TO DO — Show every line in the entries below where the word "pNext" appears.

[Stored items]
________________________
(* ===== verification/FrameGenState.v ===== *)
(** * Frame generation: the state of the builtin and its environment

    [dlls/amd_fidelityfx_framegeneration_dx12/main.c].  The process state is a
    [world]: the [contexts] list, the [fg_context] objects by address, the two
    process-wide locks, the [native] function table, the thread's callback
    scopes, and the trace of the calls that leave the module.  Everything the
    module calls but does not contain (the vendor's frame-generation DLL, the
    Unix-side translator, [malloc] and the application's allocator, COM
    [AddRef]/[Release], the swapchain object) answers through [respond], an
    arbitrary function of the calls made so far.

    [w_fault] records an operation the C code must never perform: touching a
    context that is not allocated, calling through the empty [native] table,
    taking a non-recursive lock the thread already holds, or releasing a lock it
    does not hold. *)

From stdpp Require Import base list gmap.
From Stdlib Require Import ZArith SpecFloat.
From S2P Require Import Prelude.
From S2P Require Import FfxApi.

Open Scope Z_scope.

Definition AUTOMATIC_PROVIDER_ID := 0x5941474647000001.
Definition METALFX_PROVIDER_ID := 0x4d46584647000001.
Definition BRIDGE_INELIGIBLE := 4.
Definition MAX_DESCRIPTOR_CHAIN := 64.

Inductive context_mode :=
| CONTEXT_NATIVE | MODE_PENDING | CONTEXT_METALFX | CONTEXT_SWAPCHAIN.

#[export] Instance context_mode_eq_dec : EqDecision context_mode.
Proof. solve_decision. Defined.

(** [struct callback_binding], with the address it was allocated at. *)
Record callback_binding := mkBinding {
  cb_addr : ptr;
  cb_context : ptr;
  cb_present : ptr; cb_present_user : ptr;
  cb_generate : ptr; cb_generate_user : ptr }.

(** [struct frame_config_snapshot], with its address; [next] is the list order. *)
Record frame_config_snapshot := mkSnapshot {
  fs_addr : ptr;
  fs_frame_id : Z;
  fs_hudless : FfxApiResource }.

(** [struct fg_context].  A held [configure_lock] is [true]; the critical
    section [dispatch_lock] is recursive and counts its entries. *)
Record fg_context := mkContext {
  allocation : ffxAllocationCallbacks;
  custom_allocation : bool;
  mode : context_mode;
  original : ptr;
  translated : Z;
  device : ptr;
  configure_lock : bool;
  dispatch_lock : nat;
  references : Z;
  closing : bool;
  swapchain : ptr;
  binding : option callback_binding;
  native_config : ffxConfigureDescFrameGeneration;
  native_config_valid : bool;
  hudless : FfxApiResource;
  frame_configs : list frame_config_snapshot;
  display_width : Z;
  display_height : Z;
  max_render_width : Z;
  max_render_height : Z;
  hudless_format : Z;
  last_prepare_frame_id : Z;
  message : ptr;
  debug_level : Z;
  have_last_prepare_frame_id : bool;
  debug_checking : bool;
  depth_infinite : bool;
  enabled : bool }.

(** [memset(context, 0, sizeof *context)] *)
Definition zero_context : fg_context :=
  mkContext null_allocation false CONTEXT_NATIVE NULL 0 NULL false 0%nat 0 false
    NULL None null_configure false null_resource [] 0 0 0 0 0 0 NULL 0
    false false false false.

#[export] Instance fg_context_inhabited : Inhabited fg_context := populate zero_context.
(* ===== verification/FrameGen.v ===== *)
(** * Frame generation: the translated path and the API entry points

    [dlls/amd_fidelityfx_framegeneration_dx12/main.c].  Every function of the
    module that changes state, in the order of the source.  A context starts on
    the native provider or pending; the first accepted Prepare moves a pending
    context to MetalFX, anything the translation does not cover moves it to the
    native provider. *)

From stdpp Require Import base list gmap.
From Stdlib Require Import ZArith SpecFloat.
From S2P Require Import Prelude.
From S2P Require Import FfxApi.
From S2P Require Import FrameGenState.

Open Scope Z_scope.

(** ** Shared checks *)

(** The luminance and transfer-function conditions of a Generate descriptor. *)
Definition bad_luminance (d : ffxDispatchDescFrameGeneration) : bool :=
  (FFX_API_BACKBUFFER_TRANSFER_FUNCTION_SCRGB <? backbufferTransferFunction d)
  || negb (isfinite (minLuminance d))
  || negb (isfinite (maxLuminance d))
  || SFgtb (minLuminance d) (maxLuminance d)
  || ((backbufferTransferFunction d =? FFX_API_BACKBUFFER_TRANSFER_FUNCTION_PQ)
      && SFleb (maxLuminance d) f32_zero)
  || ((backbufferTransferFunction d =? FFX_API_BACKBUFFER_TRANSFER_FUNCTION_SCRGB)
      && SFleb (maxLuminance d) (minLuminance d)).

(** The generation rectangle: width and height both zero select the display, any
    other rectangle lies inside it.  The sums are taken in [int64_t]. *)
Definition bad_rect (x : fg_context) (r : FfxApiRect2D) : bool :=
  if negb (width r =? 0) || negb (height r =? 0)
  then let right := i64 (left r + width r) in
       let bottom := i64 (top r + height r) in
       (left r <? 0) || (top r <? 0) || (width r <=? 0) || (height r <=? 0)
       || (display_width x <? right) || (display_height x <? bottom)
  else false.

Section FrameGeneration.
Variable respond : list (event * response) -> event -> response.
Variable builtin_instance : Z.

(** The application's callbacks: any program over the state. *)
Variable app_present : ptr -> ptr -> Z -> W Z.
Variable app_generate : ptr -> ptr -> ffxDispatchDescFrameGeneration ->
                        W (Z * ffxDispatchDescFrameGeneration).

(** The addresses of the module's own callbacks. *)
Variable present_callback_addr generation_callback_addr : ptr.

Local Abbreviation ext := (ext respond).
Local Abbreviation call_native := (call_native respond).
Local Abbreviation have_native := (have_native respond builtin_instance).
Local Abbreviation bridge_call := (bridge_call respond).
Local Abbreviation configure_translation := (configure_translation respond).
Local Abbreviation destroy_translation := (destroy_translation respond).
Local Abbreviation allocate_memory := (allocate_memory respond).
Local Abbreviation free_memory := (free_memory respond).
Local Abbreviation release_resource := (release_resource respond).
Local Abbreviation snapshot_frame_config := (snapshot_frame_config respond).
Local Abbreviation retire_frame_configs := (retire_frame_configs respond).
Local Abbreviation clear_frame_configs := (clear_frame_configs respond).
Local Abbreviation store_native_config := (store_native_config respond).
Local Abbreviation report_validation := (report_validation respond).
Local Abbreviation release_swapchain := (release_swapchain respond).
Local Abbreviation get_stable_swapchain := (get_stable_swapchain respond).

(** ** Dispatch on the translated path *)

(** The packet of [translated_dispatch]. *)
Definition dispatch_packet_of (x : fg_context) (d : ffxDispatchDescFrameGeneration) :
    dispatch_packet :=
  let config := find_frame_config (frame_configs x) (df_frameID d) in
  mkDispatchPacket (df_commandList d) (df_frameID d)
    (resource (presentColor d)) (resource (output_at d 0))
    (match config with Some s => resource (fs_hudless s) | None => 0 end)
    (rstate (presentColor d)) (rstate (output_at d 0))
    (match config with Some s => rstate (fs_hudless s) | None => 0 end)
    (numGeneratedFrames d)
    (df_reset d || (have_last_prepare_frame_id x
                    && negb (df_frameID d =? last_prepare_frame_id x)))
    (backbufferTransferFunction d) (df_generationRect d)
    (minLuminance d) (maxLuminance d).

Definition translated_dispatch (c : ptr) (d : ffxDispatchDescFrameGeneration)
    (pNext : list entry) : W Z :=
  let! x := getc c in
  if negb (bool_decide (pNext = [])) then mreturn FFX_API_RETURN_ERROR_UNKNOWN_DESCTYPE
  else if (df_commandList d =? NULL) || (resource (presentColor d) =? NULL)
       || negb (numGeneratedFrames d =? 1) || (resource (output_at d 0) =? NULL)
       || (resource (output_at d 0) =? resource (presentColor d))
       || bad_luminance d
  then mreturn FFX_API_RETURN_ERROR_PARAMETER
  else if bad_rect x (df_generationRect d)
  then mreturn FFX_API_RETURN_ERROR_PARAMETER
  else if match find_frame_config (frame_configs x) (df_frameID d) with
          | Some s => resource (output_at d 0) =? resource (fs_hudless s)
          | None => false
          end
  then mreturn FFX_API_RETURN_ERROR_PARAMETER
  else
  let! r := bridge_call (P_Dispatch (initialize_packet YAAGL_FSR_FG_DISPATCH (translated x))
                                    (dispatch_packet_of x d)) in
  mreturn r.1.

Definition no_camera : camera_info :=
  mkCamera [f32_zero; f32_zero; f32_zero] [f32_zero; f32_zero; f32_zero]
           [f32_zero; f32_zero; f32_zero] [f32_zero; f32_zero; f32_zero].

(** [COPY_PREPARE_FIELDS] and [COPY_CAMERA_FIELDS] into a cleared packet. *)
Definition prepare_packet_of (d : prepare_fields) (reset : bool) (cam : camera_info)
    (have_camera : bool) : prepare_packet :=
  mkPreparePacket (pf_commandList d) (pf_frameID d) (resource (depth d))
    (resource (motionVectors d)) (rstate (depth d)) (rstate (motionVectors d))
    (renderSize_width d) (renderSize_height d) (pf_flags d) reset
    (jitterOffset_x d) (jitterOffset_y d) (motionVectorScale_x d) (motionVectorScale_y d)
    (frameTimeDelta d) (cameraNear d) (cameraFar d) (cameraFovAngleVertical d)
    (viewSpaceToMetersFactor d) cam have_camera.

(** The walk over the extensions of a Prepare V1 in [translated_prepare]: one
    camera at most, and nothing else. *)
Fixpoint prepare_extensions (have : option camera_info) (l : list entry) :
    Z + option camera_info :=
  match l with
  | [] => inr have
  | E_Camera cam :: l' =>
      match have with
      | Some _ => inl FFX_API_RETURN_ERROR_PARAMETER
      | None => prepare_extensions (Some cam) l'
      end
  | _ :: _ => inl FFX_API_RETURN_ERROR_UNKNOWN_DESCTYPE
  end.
________________________
SOLUTION FOR THIS EXERCISE —
    (pNext : list entry) : W Z :=
  if negb (bool_decide (pNext = [])) then mreturn FFX_API_RETURN_ERROR_UNKNOWN_DESCTYPE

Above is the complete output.